Update 13-Nov-2024: To stay compatible with the latest RDKit, the structure standardization tools are updated, using the rdXXX modules. This also requires the removal of the legacy
tautomerization option from the stand_struct.py
script. If you want to keep using the legacy
mode, you need to checkout an older version of this repository and use an older version of RDKit, e.g. of 2023.
(Again, I am showing everyone how untalented I am in naming things)
A set of convenience tools for my work with JupyterLab.
They mostly deal with Pandas, RDKit and Cell Painting.
There are also utilities for displaying HTML tables and grids of molecules.
Main list of tools. Please have a look at the included documentation.
Utilities for displaying HTML tables and grids of molecules, e.g.:
from jupy_tools import mol_view as mv
df = pd.DataFrame(
{
"Compound_Id": [1, 2, 3],
"Smiles": ["c1ccccc1CO", "c1ccccc1CN", "c1ccccc1C(=O)N"],
"Activity": [1.3, 1.5, 2.0]
}
)
mv.mol_grid(df)
# mv.write_mol_grid(df) # Saves the grid as one HTML file to disk,
# without external dependencies
# (images are embedded and no dependency on external Javascript)

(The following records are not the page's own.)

(** * WiggleBot v0.3: the task queue, the pointer and the reminder timers

    A shallow embedding of [main_v3.py] (and of the reminder loop of
    [main_v2.py]): the per-chat session store [users], the queue builder
    [add_tasks_from_morning], the pointer advancer [next_task], the
    reminder loop [remind_loop] and the webhook handler
    [telegram_webhook], written as state-and-exception passing functions
    over an explicit world. The webhook of [main_v2.py], with its two
    dicts, follows the same lines.

    Conventions of the embedding.
    - A Python [str] is a Rocq [string]; a character is a code point
      below 256. String literals of the source are kept byte for byte;
      they are only passed through and compared, never split.
    - In the serial program a coroutine runs to its end before the
      next one starts: a handler or one firing of a reminder is one step
      of the world. The [await] points inside a step can fail (the
      collaborator raises) but do not interleave other steps.
    - In [Overlap] the webhook handler and the morning job [morning_prompt]
      are written with their waits: a coroutine gives the loop back at
      each [await], and the schedules of the loop interleave them. Run
      without another in between, a handler is the serial one.
    - Collaborators (the messenger and the text generator) are an
      environment [oracle] that answers the n-th call of the run.

    The file has three parts: the program, the vocabulary in which its
    properties are stated, and the proofs. *)

From Stdlib Require Import String Ascii ZArith Bool Lia.
From stdpp Require Import base option list gmap pretty.

Local Open Scope string_scope.

(** ** Python string operations used by the source *)

Module PyStr.

Definition code (c : ascii) : N := N_of_ascii c.

(** [str.isspace] on code points below 256. *)
Definition isspace (c : ascii) : bool :=
  let n := code c in
  ((9 <=? n) && (n <=? 13) || (28 <=? n) && (n <=? 32)
   || (n =? 133) || (n =? 160))%N.

(** The line boundaries of [str.splitlines] below 256:
    \n \r \v \f \x1c \x1d \x1e \x85. *)
Definition is_linebreak (c : ascii) : bool :=
  let n := code c in
  ((10 <=? n) && (n <=? 13) || (28 <=? n) && (n <=? 30) || (n =? 133))%N.
(** * nf: a hierarchical task list (main.go)

    A shallow embedding of the task manager of [main.go]: the SQLite table
    of tasks, the in-memory task objects built by [loadTasks], the flat view
    used for navigation, the scroll controller and the three keyboard modes.

    Conventions of the model.
    - Go's [int] is modelled by [Z].  Every integer of the program is a slice
      length, a terminal size, an index or a priority, so the 64-bit
      wrap-around is out of reach; the one place where the width of [int] is
      observable, the range check of [strconv.Atoi], is modelled.
    - A Go [string] is a sequence of bytes: [string] of [ascii].
    - A [*Task] is modelled by the key under which [loadTasks] files the
      object in [taskMap]; the objects live in a heap [gmap Z Task], and
      slices of pointers are lists of keys.  Mutating a task through one
      slice is thereby seen through every other slice.
    - A method that may panic (index out of range) or recurse without bound
      returns [option]; [None] is the panic.
    - The terminal size and the wall clock are read from a [World] handed to
      every step.  A failing SQLite call is an entry of the [faults] of the
      store handle.
    - [render] writes to the terminal and [formatDuration] works on floating
      point numbers; both only read the state and are left out. *)

From Stdlib Require Import Ascii String ZArith DecimalString Sorted Permutation.
From stdpp Require Import base option list gmap strings.

(** ** Strings: the pieces of [fmt], [strconv], [strings] and [utf8] in use *)

Module GoString.

Local Open Scope Z_scope.

Definition byte_of (c : ascii) : Z := Z.of_nat (nat_of_ascii c).

Definition ascii_of (z : Z) : ascii := ascii_of_nat (Z.to_nat z).

(** [fmt.Sprintf("%d", z)] *)
Definition itoa (z : Z) : string := NilZero.string_of_int (Z.to_int z).

Definition is_digit (c : ascii) : bool :=
  ((48 <=? byte_of c) && (byte_of c <=? 57))%Z.

Fixpoint digits (s : string) (n : Z) : option Z :=
  match s with
  | EmptyString => Some n
  | String c s' =>
      if is_digit c then digits s' (n * 10 + (byte_of c - 48))%Z else None
  end.

Definition minInt : Z := (- 2 ^ 63)%Z.
Definition maxInt : Z := (2 ^ 63 - 1)%Z.

(** [strconv.Atoi]: an optional sign, then one decimal digit or more; [None]
    is a non-nil [err] (syntax or range). *)
Definition Atoi (s : string) : option Z :=
  match s with
  | EmptyString => None
  | String c rest =>
      let neg := Ascii.eqb c "-"%char in
      let body := if neg || Ascii.eqb c "+"%char then rest else s in
      match body with
      | EmptyString => None
      | _ =>
          n ← digits body 0;
          let v := if neg then (- n)%Z else n in
          if ((minInt <=? v) && (v <=? maxInt))%Z then Some v else None
      end
  end.

(** [string(r)] for a rune: its UTF-8 encoding, U+FFFD for an invalid one. *)
Definition encodeRune (r : Z) : string :=
  let b (z : Z) := ascii_of z in
  let cont (z : Z) := b (Z.lor 128 (Z.land z 63)) in
  let bad := String (b 239) (String (b 191) (String (b 189) EmptyString)) in
  if (r <? 0)%Z then bad
  else if (r <? 128)%Z then String (b r) EmptyString
  else if (r <? 2048)%Z then
    String (b (Z.lor 192 (Z.shiftr r 6))) (String (cont r) EmptyString)
  else if ((55296 <=? r) && (r <=? 57343))%Z then bad
  else if (r <? 65536)%Z then
    String (b (Z.lor 224 (Z.shiftr r 12)))
      (String (cont (Z.shiftr r 6)) (String (cont r) EmptyString))
  else if (r <=? 1114111)%Z then
    String (b (Z.lor 240 (Z.shiftr r 18)))
      (String (cont (Z.shiftr r 12))
         (String (cont (Z.shiftr r 6)) (String (cont r) EmptyString)))
  else bad.

(** [s[:len(s)-1]] for a non-empty [s] *)
Fixpoint dropLast (s : string) : string :=
  match s with
  | EmptyString => EmptyString
  | String c EmptyString => EmptyString
  | String c s' => String c (dropLast s')
  end.

(** White space in the sense of [unicode.IsSpace], as UTF-8 byte sequences. *)
Definition spaces : list (list Z) :=
  [ [9]; [10]; [11]; [12]; [13]; [32]; [194; 133]; [194; 160];
    [225; 154; 128];
    [226; 128; 128]; [226; 128; 129]; [226; 128; 130]; [226; 128; 131];
    [226; 128; 132]; [226; 128; 133]; [226; 128; 134]; [226; 128; 135];
    [226; 128; 136]; [226; 128; 137]; [226; 128; 138];
    [226; 128; 168]; [226; 128; 169]; [226; 128; 175];
    [226; 129; 159]; [227; 128; 128] ]%Z.

Fixpoint strip (p : list ascii) (l : list ascii) : option (list ascii) :=
  match p, l with
  | [], _ => Some l
  | a :: p', b :: l' => if Ascii.eqb a b then strip p' l' else None
  | _ :: _, [] => None
  end.

Definition stripSpace (pats : list (list ascii)) (l : list ascii)
  : option (list ascii) :=
  foldr (λ p r, match strip p l with Some l' => Some l' | None => r end)
        None pats.

Fixpoint trimLeft (fuel : nat) (pats : list (list ascii)) (l : list ascii)
  : list ascii :=
  match fuel with
  | O => l
  | S fuel' =>
      match stripSpace pats l with
      | Some l' => trimLeft fuel' pats l'
      | None => l
      end
  end.

Definition trimBy (pats : list (list ascii)) (l : list ascii) : list ascii :=
  trimLeft (length l) pats l.

(** [strings.TrimSpace] *)
Definition TrimSpace (s : string) : string :=
  let fwd := map (map ascii_of) spaces in
  let bwd := map (@rev ascii) fwd in
  let l := trimBy fwd (list_ascii_of_string s) in
  string_of_list_ascii (rev (trimBy bwd (rev l))).

(** The first occurrence of [sep] cuts [s] in two. *)
Fixpoint cut (sep : ascii) (s : string) : option (string * string) :=
  match s with
  | EmptyString => None
  | String c s' =>
      if Ascii.eqb c sep then Some (EmptyString, s')
      else '(a, b) ← cut sep s'; Some (String c a, b)
  end.

(** [strings.SplitN(s, sep, 2)] for a separator of one byte *)
Definition SplitN2 (s : string) (sep : ascii) : list string :=
  match cut sep s with
  | Some (a, b) => [a; b]
  | None => [s]
  end.

Fixpoint contains (sep : ascii) (s : string) : bool :=
  match s with
  | EmptyString => false
  | String c s' => Ascii.eqb c sep || contains sep s'
  end.

End GoString.

Import GoString.

(** ** Sorting *)

Fixpoint insert_by {A} (less : A → A → bool) (x : A) (l : list A) : list A :=
  match l with
  | [] => [x]
  | y :: l' => if less y x then y :: insert_by less x l' else x :: l
  end.

(** A sort by a comparison [less], as [ORDER BY] and [sort.Slice] perform
    one.  Neither promises an order among elements that compare equal; this
    one keeps them in the order of the input. *)
Definition sort_by {A} (less : A → A → bool) (l : list A) : list A :=
  foldr (insert_by less) [] l.

(** ** The store: the table [tasks] of [tasks.db] behind [database/sql] *)

(** A row of [tasks].  [row_created_at] is the instant that [loadTasks] gets
    from the column with [time.Parse], whose error it drops. *)
Record Row := mkRow {
  row_id : Z;
  row_title : string;
  row_priority : Z;
  row_created_at : Z;
  row_parent_id : option Z
}.

(** The data file: the rows and the counter of [AUTOINCREMENT]. *)
Record File := mkFile {
  file_table : list Row;
  file_seq : Z
}.

(** The handle [tm.db]: the table as the connection sees it.  [faults] says
    how the coming calls end: [Some msg] is a call that fails with that
    error, [None] (or an exhausted list) one that succeeds. *)
Record DB := mkDB {
  table : list Row;
  seq : Z;
  faults : list (option string)
}.

Abbreviation error := string (only parsing).

Module Sql.

Local Open Scope Z_scope.

(** The data source name that [initDB] hands to [sql.Open] *)
Definition dataSourceName : string := "tasks.db".

(** Whether the connection enforces foreign keys, and with them the clause
    [ON DELETE CASCADE] of the schema.  SQLite does so only on request; the
    data source name asks for nothing and the program runs no [PRAGMA], so
    the connection keeps the default. *)
Definition foreign_keys : bool := false.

- stand_struct.py: A Python script for standardizing structure files. The input can be either SD files OR CSV or TSV files which contain the structures as
Smiles
. The output is always a TSV file, various options are available, please have a look at the help in the file. - calc_pmi.py: Script for calculating PMI values.
- extract_nps_from_sqlite.py: Script to extract the Natural Products from ChEMBL. Both the SQLite db and the standardized ChEMBL (using
stand_struct.py
) data are required to be available in the same folder where this script is run. Run withextract_nps_from_sqlite.py <ChEMBL_version>
.
$ stand_struct --help
usage: stand_struct [-h] [--canon {none,rdkit,cxcalc}] [--idcol IDCOL] [--nocanon] [--min_heavy_atoms MIN_HEAVY_ATOMS]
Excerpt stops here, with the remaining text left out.